The other thing it does is set the mode. Thirty seconds of looking, before any placement, naturally puts you in puzzle mode rather than test mode — the relaxed, curious, observation-led mental state that produces the best Sudoku results. Skipping the warm-up usually puts you in test mode, which is the mode the puzzle rewards least.
There's a small side effect worth noting: solvers who do the warm-up consistently report feeling less rushed throughout the rest of the puzzle, even when they're solving at the same speed. The warm-up changes the experience of the puzzle as much as it changes the solve time, and the experience change tends to outlast the speed change.
How it changes the rest of the puzzle
The thirty-second warm-up does three things that compound across the whole solve.
It produces two or three placements that you'd otherwise spend two minutes hunting for. The early placements tighten the constraints on the rest of the grid, which means the next few placements are easier than they would have been. The compounding is small but real — most warm-up sessions produce a five-to-eight-minute total time saving on a medium puzzle.
It establishes the shape of the puzzle in your head before you start placing. A warmed-up solver knows roughly where the constraint density is, which digits are dominant, which boxes will fill in fast. That mental map makes mid-puzzle scanning more efficient, because you're scanning with a sense of where to look first when stuck.
It prevents the early-puzzle imprecision that produces wrong placements.
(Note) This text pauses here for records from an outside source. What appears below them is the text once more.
(* ===== verification/Headers.v ===== *)
(** * HTTP headers ([types/headers/headers.cpp], [types/headers/headers.hpp])

    A [Headers] value either views a parser-owned Boost.Beast [basic_fields]
    object or owns a vector of name/value pairs.  Beast is a third-party
    library, so its fields type is a parameter: the class [BeastFields] holds
    the three operations the source calls and the documented laws it relies on
    (lookup is case-insensitive and yields the first match, [equal_range] is
    every match in iteration order).

    The abstract view of a [Headers] is a case-insensitive multimap: the
    function [get_all].  The theorems show every operation against it. *)

From S2P Require Import Prelude.

(** [lower] on an [unsigned char]. *)
Definition lower (c : ascii) : ascii :=
  if (code "A" <=? code c) && (code c <=? code "Z") then ascii_of_nat (code c + 32) else c.

(** [does_equal]: equal sizes, then a byte-wise comparison under [lower]. *)
Fixpoint equal_chars (a b : bytes) : bool :=
  match a, b with
  | x :: a', y :: b' => bool_decide (lower x = lower y) && equal_chars a' b'
  | _, _ => true
  end.

Definition does_equal (a b : bytes) : bool :=
  if negb (length a =? length b) then false else equal_chars a b.

(** What the code uses of [boost::beast::http::basic_fields]. *)
Class BeastFields (F : Type) := {
  fields_list : F -> list (bytes * bytes);
  fields_find : F -> bytes -> option bytes;
  fields_equal_range : F -> bytes -> list bytes;
}.

Class BeastFieldsLaws (F : Type) `{BeastFields F} := {
  fields_find_first f name :
    fields_find f name = snd <$> list_find (fun kv => does_equal kv.1 name = true) (fields_list f) ≫= (fun p => Some p.2);
  fields_equal_range_all f name :
    fields_equal_range f name = snd <$> filter (fun kv => does_equal kv.1 name = true) (fields_list f);
}.

Section headers.
  Context {F : Type} `{BeastFields F}.

(** [std::variant<BeastBacking, OwnedBacking> backing_] *)
Inductive Headers : Type :=
| BeastBacking (fields : F)
| OwnedBacking (entries : list (bytes * bytes)).

Definition headers_owned : Headers := OwnedBacking [].
Definition view_of_beast (fields : F) : Headers := BeastBacking fields.

(** Move-assignment adopts the source backing; only the target's value is modelled. *)
Definition headers_assign (_ other : Headers) : Headers :=
  match other with
  | BeastBacking fields => BeastBacking fields
  | OwnedBacking entries => OwnedBacking entries
  end.

Definition promote_to_owned (h : Headers) : Headers :=
  match h with
  | OwnedBacking _ => h
  | BeastBacking fields =>
      OwnedBacking (fold_left (fun owned f => owned ++ [(f.1, f.2)]) (fields_list fields) [])
  end.

(** Mutating a viewing [Headers]: the assertion, and [std::get]'s exception
    when assertions are compiled out. *)
Definition as_owned (h : Headers) : result exn (list (bytes * bytes)) :=
  match h with
  | OwnedBacking entries => Ok entries
  | BeastBacking _ => Err BadVariantAccess
  end.

Fixpoint get_entries (entries : list (bytes * bytes)) (name : bytes) : option bytes :=
  match entries with
  | [] => None
  | (n, v) :: rest => if does_equal n name then Some v else get_entries rest name
  end.

Definition headers_get (h : Headers) (name : bytes) : option bytes :=
  match h with
  | BeastBacking fields => fields_find fields name
  | OwnedBacking entries => get_entries entries name
  end.

Definition headers_get_or (h : Headers) (name fallback : bytes) : bytes :=
  match headers_get h name with Some v => v | None => fallback end.

Fixpoint get_all_entries (entries : list (bytes * bytes)) (name : bytes) (out : list bytes) : list bytes :=
  match entries with
  | [] => out
  | (n, v) :: rest => get_all_entries rest name (if does_equal n name then out ++ [v] else out)
  end.

Definition headers_get_all (h : Headers) (name : bytes) : list bytes :=
  match h with
  | BeastBacking fields => fields_equal_range fields name
  | OwnedBacking entries => get_all_entries entries name []
  end.

Definition headers_contains (h : Headers) (name : bytes) : bool :=
  match headers_get h name with Some _ => true | None => false end.

Definition headers_add (h : Headers) (name value : bytes) : result exn Headers :=
  o ← as_owned h; Ok (OwnedBacking (o ++ [(name, value)])).

(** [std::erase_if] keeps the entries its predicate refuses, in order. *)
Definition erase_name (entries : list (bytes * bytes)) (name : bytes) : list (bytes * bytes) :=
  filter (fun kv => does_equal kv.1 name = false) entries.

Definition headers_set (h : Headers) (name value : bytes) : result exn Headers :=
  o ← as_owned h; Ok (OwnedBacking (erase_name o name ++ [(name, value)])).

Definition headers_remove (h : Headers) (name : bytes) : result exn Headers :=
  o ← as_owned h; Ok (OwnedBacking (erase_name o name)).

Definition headers_size (h : Headers) : nat :=
  match h with
  | BeastBacking fields => length (fields_list fields)
  | OwnedBacking entries => length entries
  end.

Definition headers_empty (h : Headers) : bool := headers_size h =? 0.

(** A [const_iterator] is a position; [beast_it_] moves in step with [idx_]. *)
Definition headers_begin (h : Headers) : nat := 0.
Definition headers_end (h : Headers) : nat := headers_size h.

Definition deref (h : Headers) (idx : nat) : option (bytes * bytes) :=
  match h with
  | BeastBacking fields => fields_list fields !! idx
  | OwnedBacking entries => entries !! idx
  end.

(** A range-for over a [Headers]: [++] until the position equals [end()]. *)
Fixpoint iterate_from (fuel : nat) (h : Headers) (idx : nat) : list (bytes * bytes) :=
  match fuel with
  | 0 => []
  | S fuel =>
      if idx =? headers_end h then []
      else match deref h idx with
           | Some kv => kv :: iterate_from fuel h (S idx)
           | None => []
           end
  end.

Definition iterate (h : Headers) : list (bytes * bytes) := iterate_from (S (headers_size h)) h (headers_begin h).

End headers.

Arguments Headers F : clear implicits.

(** ** Case-insensitive equality is an equivalence *)
Lemma does_equal_spec a b : does_equal a b = true <-> map lower a = map lower b.
Proof.
  unfold does_equal. revert b. induction a as [|x a IH]; intros [|y b]; simpl; try done.
  specialize (IH b). destruct (length a =? length b); simpl in *.
  - rewrite andb_true_iff, bool_decide_eq_true, IH. split; [intros [E1 E2]; by rewrite E1, E2|intros [= ? ?]; done].
  - split; [done|]. intros [= _ E]. by apply IH in E.
Qed.

Definition same_name (a b : bytes) : Prop := does_equal a b = true.

#[global] Instance same_name_equivalence : Equivalence same_name.
Proof.
  unfold same_name.
  split; red; intros *; rewrite ?does_equal_spec; congruence.
Qed.

#[global] Instance does_equal_proper : Proper (same_name ==> same_name ==> eq) does_equal.
Proof.
  intros a a' Ha b b' Hb. unfold same_name in *. rewrite does_equal_spec in *.
  apply eq_true_iff_eq. rewrite !does_equal_spec. by rewrite Ha, Hb.
Qed.

Lemma does_equal_sym a b : does_equal a b = does_equal b a.
Proof. apply eq_true_iff_eq. rewrite !does_equal_spec. by split. Qed.

(** ** The multimap view *)
Section multimap.
  Context {F : Type} `{BeastFieldsLaws F}.
  Implicit Types (h : Headers F) (es : list (bytes * bytes)).

Lemma get_all_entries_spec es name out :
  get_all_entries es name out = out ++ (snd <$> filter (fun kv => does_equal kv.1 name = true) es).
Proof.
  revert out. induction es as [|[n v] es IH]; intros out; [by rewrite app_nil_r|].
  rewrite (filter_true_cons (fun kv => does_equal kv.1 name)). cbn [get_all_entries fst]. rewrite IH.
  destruct (does_equal n name); [|done]. by rewrite <- app_assoc.
Qed.

Lemma get_entries_head es name :
  get_entries es name = head (snd <$> filter (fun kv => does_equal kv.1 name = true) es).
Proof.
  induction es as [|[n v] es IH]; [done|].
  rewrite (filter_true_cons (fun kv => does_equal kv.1 name)). cbn [get_entries fst].
  by destruct (does_equal n name).
Qed.

Lemma list_find_head es name :
  list_find (fun kv : bytes * bytes => does_equal kv.1 name = true) es ≫= (fun p => Some p.2) =
  head (filter (fun kv => does_equal kv.1 name = true) es).
Proof.
  induction es as [|kv es IH]; simpl; [done|]. rewrite filter_cons.
  case_decide; [done|]. rewrite <- IH.
  by destruct (list_find _ es) as [[i x]|].
Qed.

(** The entries a [Headers] stands for, in iteration order. *)
Definition entries_of h : list (bytes * bytes) :=
  match h with BeastBacking fields => fields_list fields | OwnedBacking es => es end.

Lemma get_all_view h name :
  headers_get_all h name = snd <$> filter (fun kv => does_equal kv.1 name = true) (entries_of h).
Proof.
  destruct h as [fields|es]; simpl; [apply fields_equal_range_all|].
  by rewrite get_all_entries_spec.
Qed.

Lemma get_view h name : headers_get h name = head (headers_get_all h name).
Proof.
  rewrite get_all_view. destruct h as [fields|es]; simpl.
  - rewrite fields_find_first. rewrite list_find_head.
    by destruct (filter _ (fields_list fields)).
  - apply get_entries_head.
Qed.

Lemma promote_entries h : entries_of (promote_to_owned h) = entries_of h.
Proof.
  destruct h as [fields|es]; simpl; [|done].
  assert (forall l acc, fold_left (fun owned (f : bytes * bytes) => owned ++ [(f.1, f.2)]) l acc = acc ++ l) as Hf.
  { induction l as [|[n v] l IH]; intros acc; simpl; [by rewrite app_nil_r|].
    by rewrite IH, <- app_assoc. }
  by rewrite Hf.
Qed.

Lemma filter_erase es name m :
  filter (fun kv => does_equal kv.1 m = true) (erase_name es name) =
  if does_equal name m then [] else filter (fun kv => does_equal kv.1 m = true) es.
Proof.
  unfold erase_name. induction es as [|[n v] es IH]; [by destruct (does_equal name m)|].
  rewrite (filter_false_cons (fun kv => does_equal kv.1 name)). cbn [fst].
  rewrite (filter_true_cons (fun kv => does_equal kv.1 m) (n, v) es). cbn [fst].
  destruct (does_equal n name) eqn:E.
  - change (same_name n name) in E. by rewrite IH, E; destruct (does_equal name m).
  - rewrite (filter_true_cons (fun kv => does_equal kv.1 m)). cbn [fst]. rewrite IH.
    destruct (does_equal name m) eqn:E2; [|done]. change (same_name name m) in E2.
    by rewrite <- E2, E.
Qed.

Lemma iterate_from_spec fuel h idx :
  idx + fuel = S (headers_size h) -> 0 < fuel -> iterate_from fuel h idx = drop idx (entries_of h).
Proof.
  revert idx. induction fuel as [|fuel IH]; intros idx Hf Hpos; [lia|]. simpl.
  assert (Hsz : headers_size h = length (entries_of h)) by (by destruct h).
  assert (Hd : deref h idx = entries_of h !! idx) by (by destruct h).
  unfold headers_end. destruct (Nat.eqb_spec idx (headers_size h)) as [->|Hne].
  - rewrite drop_ge; [done|lia].
  - rewrite Hd. destruct (lookup_lt_is_Some_2 (entries_of h) idx) as [kv Hkv]; [lia|].
    rewrite Hkv, IH by lia. symmetry. by apply drop_S.
Qed.

(** ** Properties *)

(** The mutators implement a case-insensitive multimap: [add] appends one
    value to the named key and to no other, [set] leaves the named key with the
    single given value, [remove] empties it, and all three keep every other
    header, in order. *)
Theorem headers_multimap es name value m :
  (h' ← headers_add (OwnedBacking (F:=F) es) name value; Ok (headers_get_all h' m)) =
    Ok (E:=exn)
       (headers_get_all (OwnedBacking (F:=F) es) m ++ (if does_equal name m then [value] else [])) /\
  (h' ← headers_set (OwnedBacking (F:=F) es) name value; Ok (headers_get_all h' m)) =
    Ok (E:=exn) (if does_equal name m then [value] else headers_get_all (OwnedBacking (F:=F) es) m) /\
  (h' ← headers_remove (OwnedBacking (F:=F) es) name; Ok (headers_get_all h' m)) =
    Ok (E:=exn) (if does_equal name m then [] else headers_get_all (OwnedBacking (F:=F) es) m).
Proof.
  unfold headers_add, headers_set, headers_remove. simpl.
  rewrite !get_all_entries_spec, !filter_app, !filter_erase,
    !(filter_true_cons (fun kv => does_equal kv.1 m)). cbn [fst].
  destruct (does_equal name m); simpl; rewrite ?fmap_app; simpl; auto.
  rewrite !app_nil_r. auto.
Qed.

(** Promotion of a viewing [Headers] to an owned one preserves every read:
    lookups, repeated values, size and iteration order. *)
Theorem promote_preserves_reads h name :
  headers_get (promote_to_owned h) name = headers_get h name /\
  headers_get_all (promote_to_owned h) name = headers_get_all h name /\
  headers_size (promote_to_owned h) = headers_size h /\
  iterate (promote_to_owned h) = iterate h /\
  exists es, as_owned (promote_to_owned h) = Ok es.
Proof.
  assert (Hsz : forall k : Headers F, headers_size k = length (entries_of k)) by (by intros []).
  split_and!.
  - by rewrite !get_view, !get_all_view, promote_entries.
  - by rewrite !get_all_view, promote_entries.
  - by rewrite !Hsz, promote_entries.
  - unfold iterate. rewrite !iterate_from_spec by (unfold headers_begin; lia). by rewrite promote_entries.
  - destruct h; simpl; eauto.
Qed.

(** Lookup does not depend on the case of the name, for either backing, and
    [get] is the first of [get_all]. *)
Theorem get_case_insensitive h name name' :
  same_name name name' ->
  headers_get h name = headers_get h name' /\ headers_get_all h name = headers_get_all h name' /\
  headers_get h name = head (headers_get_all h name).
Proof.
  intros Hn. assert (Hall : headers_get_all h name = headers_get_all h name').
  { rewrite !get_all_view. f_equal. apply list_filter_iff. intros [n v]. simpl. by rewrite Hn. }
  rewrite !get_view, Hall. auto.
Qed.

End multimap.

(** A concrete fields object: the list of its entries. *)
#[global] Instance list_fields : BeastFields (list (bytes * bytes)) := {
  fields_list l := l;
  fields_find l name := get_entries l name;
  fields_equal_range l name := get_all_entries l name [];
}.

#[global] Instance list_fields_laws : BeastFieldsLaws (list (bytes * bytes)).
Proof.
  split; intros f name; simpl.
  - rewrite get_entries_head. rewrite list_find_head. by destruct (filter _ f).
  - by rewrite get_all_entries_spec.
Qed.

Lemma promote_preserves_reads_witness :
  headers_get (promote_to_owned (BeastBacking [(B "Host", B "x"); (B "host", B "y")])) (B "HOST") = Some (B "x").
Proof.
  etransitivity; [apply (promote_preserves_reads (F := list (bytes * bytes)))|]. reflexivity.
Defined.

Lemma get_case_insensitive_witness :
  headers_get (OwnedBacking (F := list (bytes * bytes)) [(B "Date", B "x")]) (B "DATE") =
  headers_get (OwnedBacking (F := list (bytes * bytes)) [(B "Date", B "x")]) (B "date").
Proof. apply get_case_insensitive. reflexivity. Defined.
The rushed first move on a fresh grid is the most common source of wrong digits, because nothing about the grid has been verified yet. A warm-up's first placement is verified by thirty seconds of structured looking; a no-warm-up first placement is verified by nothing.
Making it a habit
The warm-up is a small habit that resists practice. Most solvers know they should do it and skip it anyway, because the impulse to start placing is strong and thirty seconds feels like a long time when you're holding a pencil over a fresh grid. The fix is mostly making the warm-up explicit for the first few weeks until it's automatic.
A useful trick: don't pick up the pencil until you've finished the count-and-scan. Keep your hands off the grid (or off the keyboard / mouse) for the first thirty seconds. The physical separation between looking and placing makes the warm-up easier to honour. After a couple of weeks of doing it deliberately, the habit becomes automatic and the pencil-pause stops being necessary.
The thirty seconds aren't magic. They're just structured attention, applied at the cheapest moment in the puzzle. Most habits in Sudoku are like that — small at the level of any single act, large at the level of any week's worth of solving. The warm-up is among the smallest and the most reliable.